** Opening RECORDS block **

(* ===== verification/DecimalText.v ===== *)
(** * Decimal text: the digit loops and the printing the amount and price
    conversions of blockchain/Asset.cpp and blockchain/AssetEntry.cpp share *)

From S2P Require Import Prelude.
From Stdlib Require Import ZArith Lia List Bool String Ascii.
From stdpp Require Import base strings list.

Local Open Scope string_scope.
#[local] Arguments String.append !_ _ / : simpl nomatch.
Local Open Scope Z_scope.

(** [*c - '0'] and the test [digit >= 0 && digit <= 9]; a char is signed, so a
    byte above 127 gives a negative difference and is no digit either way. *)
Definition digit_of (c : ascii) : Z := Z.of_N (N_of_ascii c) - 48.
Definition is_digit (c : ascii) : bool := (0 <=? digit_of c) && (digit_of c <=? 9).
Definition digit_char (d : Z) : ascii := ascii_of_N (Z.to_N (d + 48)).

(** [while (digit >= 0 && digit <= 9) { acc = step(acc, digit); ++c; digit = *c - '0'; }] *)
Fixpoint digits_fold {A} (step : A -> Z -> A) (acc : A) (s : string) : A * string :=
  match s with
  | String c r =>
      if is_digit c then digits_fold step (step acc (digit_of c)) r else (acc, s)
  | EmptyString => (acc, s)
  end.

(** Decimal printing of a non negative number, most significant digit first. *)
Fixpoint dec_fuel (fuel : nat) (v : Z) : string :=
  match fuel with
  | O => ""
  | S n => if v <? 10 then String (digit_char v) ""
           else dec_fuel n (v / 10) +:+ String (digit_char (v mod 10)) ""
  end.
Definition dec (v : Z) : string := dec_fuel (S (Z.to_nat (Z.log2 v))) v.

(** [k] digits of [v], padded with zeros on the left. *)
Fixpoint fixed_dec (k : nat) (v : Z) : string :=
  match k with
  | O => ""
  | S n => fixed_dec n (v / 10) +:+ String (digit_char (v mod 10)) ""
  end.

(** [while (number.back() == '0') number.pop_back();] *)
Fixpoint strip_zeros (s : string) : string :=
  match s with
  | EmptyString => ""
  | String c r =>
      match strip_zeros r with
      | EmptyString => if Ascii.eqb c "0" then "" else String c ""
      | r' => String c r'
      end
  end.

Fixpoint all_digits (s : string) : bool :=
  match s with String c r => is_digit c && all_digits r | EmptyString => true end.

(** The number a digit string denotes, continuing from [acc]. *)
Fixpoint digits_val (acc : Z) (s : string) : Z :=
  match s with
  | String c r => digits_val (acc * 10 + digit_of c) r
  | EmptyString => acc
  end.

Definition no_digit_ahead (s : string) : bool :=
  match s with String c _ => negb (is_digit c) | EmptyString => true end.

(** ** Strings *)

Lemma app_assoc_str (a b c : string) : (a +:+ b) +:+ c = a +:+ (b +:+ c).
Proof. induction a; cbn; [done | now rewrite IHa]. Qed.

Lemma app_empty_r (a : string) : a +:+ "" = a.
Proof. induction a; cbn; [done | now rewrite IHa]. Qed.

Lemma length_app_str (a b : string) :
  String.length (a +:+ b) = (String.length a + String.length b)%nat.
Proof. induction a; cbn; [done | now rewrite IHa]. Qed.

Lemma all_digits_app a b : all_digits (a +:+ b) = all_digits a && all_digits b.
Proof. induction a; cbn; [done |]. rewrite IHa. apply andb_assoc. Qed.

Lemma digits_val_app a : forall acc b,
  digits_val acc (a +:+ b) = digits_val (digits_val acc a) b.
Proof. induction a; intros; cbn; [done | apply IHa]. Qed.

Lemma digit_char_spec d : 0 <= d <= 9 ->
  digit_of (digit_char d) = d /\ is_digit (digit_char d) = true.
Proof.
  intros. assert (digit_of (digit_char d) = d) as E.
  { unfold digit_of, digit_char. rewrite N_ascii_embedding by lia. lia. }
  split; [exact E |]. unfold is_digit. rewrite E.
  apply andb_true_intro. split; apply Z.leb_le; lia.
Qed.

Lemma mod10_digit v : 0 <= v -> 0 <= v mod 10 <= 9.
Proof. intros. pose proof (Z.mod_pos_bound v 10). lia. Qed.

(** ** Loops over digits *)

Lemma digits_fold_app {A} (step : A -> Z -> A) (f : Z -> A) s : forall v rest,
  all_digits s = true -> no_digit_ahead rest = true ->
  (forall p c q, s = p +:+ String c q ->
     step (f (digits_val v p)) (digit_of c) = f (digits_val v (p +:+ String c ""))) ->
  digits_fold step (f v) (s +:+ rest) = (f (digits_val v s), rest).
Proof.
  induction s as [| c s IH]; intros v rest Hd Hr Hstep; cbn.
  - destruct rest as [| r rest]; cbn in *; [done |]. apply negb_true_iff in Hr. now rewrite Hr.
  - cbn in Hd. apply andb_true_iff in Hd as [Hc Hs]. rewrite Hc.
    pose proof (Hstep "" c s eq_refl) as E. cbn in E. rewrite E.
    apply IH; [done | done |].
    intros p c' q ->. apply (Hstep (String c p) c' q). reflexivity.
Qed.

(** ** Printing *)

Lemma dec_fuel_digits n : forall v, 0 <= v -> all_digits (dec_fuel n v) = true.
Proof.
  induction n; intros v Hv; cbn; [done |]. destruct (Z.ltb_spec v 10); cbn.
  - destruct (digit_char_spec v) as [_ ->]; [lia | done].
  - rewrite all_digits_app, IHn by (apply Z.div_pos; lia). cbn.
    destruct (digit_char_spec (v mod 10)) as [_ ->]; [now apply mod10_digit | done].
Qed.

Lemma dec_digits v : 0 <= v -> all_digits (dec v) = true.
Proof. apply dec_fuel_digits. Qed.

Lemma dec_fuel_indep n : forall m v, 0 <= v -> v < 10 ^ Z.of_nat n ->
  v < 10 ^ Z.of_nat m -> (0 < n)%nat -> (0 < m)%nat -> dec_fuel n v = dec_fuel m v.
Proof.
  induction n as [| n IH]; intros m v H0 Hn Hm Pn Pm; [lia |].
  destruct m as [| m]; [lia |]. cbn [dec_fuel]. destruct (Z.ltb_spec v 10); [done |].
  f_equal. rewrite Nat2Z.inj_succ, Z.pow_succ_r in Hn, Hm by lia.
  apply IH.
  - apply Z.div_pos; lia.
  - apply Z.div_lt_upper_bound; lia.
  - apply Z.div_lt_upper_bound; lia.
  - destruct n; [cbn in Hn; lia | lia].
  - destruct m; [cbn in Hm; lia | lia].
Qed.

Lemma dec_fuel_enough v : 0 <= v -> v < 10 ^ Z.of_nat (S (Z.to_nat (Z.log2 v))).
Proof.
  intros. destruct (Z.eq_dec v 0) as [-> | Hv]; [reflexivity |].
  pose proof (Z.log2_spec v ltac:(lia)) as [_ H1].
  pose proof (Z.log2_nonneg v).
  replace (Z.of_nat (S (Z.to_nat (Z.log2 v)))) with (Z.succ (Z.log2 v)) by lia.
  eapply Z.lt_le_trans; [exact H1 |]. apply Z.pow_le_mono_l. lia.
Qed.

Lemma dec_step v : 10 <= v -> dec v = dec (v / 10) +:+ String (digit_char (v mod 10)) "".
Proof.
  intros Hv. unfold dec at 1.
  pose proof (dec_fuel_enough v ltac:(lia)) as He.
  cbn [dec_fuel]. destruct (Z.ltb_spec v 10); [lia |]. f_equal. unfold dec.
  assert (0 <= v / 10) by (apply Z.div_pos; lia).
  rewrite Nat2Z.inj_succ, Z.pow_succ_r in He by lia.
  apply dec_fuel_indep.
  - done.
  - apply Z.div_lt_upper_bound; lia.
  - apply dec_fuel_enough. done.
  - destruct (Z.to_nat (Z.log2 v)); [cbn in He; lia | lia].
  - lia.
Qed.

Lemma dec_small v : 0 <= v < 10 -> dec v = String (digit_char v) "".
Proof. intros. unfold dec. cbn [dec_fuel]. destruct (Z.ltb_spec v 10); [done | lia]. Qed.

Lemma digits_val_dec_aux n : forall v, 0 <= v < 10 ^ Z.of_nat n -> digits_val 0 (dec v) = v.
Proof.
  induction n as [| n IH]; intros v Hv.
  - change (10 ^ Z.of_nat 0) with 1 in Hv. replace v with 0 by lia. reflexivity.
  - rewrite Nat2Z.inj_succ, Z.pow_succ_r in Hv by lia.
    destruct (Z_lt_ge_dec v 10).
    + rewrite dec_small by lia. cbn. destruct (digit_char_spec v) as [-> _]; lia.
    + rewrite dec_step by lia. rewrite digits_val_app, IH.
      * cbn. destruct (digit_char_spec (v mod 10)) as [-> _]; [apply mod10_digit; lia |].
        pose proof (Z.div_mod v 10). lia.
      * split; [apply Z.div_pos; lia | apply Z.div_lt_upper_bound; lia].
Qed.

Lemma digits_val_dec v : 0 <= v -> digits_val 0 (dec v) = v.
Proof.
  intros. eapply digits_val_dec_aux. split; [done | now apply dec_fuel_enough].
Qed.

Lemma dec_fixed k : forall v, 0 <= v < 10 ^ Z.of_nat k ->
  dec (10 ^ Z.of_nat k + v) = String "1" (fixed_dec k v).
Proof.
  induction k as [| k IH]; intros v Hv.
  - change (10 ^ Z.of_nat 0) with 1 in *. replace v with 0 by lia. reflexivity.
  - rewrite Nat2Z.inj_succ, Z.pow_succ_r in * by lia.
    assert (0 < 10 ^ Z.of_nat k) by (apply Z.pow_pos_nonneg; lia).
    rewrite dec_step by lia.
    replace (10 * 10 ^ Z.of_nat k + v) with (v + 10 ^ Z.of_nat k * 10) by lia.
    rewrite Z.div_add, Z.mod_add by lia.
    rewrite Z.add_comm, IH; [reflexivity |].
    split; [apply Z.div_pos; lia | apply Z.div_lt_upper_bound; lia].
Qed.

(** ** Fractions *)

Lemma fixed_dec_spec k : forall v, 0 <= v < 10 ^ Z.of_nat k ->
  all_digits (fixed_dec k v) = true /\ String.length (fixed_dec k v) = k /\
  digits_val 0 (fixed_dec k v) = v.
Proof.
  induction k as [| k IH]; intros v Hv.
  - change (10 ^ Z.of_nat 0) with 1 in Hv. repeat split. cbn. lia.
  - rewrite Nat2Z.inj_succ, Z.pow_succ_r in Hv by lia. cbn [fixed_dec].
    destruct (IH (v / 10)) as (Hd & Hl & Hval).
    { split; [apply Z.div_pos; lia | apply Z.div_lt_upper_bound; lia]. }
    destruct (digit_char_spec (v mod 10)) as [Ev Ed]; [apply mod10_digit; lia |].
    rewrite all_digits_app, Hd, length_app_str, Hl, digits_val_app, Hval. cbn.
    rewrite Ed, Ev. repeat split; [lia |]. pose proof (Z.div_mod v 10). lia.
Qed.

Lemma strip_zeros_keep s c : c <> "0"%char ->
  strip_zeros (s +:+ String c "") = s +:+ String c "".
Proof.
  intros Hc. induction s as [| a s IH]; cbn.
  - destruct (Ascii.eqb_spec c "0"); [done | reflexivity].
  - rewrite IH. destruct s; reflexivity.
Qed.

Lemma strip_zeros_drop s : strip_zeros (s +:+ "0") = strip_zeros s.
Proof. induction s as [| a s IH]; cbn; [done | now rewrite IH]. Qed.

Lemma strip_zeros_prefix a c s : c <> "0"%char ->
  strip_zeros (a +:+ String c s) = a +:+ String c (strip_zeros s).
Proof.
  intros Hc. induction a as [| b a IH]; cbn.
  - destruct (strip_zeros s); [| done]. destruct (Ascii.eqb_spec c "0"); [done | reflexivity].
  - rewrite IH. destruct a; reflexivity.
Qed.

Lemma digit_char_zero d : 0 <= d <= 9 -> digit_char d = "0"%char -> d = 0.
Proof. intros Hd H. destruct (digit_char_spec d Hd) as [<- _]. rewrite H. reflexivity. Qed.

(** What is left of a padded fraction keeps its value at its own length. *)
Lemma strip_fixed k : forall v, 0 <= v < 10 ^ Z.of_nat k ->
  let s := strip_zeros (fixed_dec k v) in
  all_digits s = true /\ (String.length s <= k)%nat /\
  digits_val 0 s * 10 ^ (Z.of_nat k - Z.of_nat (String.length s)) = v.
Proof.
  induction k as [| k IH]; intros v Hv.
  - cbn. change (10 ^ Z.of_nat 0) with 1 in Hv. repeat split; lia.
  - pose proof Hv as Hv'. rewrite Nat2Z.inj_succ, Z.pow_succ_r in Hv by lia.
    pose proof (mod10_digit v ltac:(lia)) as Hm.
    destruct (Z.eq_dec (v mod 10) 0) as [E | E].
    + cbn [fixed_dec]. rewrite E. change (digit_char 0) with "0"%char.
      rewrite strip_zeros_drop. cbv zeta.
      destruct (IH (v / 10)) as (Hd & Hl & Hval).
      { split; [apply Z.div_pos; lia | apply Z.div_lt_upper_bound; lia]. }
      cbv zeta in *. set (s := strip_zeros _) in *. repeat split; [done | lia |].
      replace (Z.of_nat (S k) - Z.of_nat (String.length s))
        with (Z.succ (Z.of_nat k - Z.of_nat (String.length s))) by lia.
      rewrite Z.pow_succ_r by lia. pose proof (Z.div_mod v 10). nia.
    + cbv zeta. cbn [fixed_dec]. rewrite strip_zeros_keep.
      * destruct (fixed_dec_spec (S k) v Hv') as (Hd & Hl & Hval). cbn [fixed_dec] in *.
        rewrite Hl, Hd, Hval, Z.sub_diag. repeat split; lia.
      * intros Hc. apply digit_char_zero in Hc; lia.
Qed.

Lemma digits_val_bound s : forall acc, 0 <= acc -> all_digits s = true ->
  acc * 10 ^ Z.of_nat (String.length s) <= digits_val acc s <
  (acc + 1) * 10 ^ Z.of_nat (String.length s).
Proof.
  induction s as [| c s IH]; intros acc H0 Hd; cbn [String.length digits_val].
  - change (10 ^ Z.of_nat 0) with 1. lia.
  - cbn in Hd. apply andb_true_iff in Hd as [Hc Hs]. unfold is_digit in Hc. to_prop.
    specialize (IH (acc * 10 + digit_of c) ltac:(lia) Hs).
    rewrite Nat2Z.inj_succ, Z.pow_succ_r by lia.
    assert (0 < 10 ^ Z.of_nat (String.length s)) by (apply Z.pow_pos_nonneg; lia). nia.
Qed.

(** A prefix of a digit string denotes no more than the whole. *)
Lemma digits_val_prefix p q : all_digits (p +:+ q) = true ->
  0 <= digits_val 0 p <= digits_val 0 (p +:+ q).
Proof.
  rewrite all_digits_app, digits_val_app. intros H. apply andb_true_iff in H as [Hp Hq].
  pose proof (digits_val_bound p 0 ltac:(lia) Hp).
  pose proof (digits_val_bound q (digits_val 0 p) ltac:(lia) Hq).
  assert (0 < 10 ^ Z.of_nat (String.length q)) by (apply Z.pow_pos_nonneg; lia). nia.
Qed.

** Closing RECORDS block **

Every line above that holds the string "padded" should be returned.

(** [k] digits of [v], padded with zeros on the left. *)
(** What is left of a padded fraction keeps its value at its own length. *)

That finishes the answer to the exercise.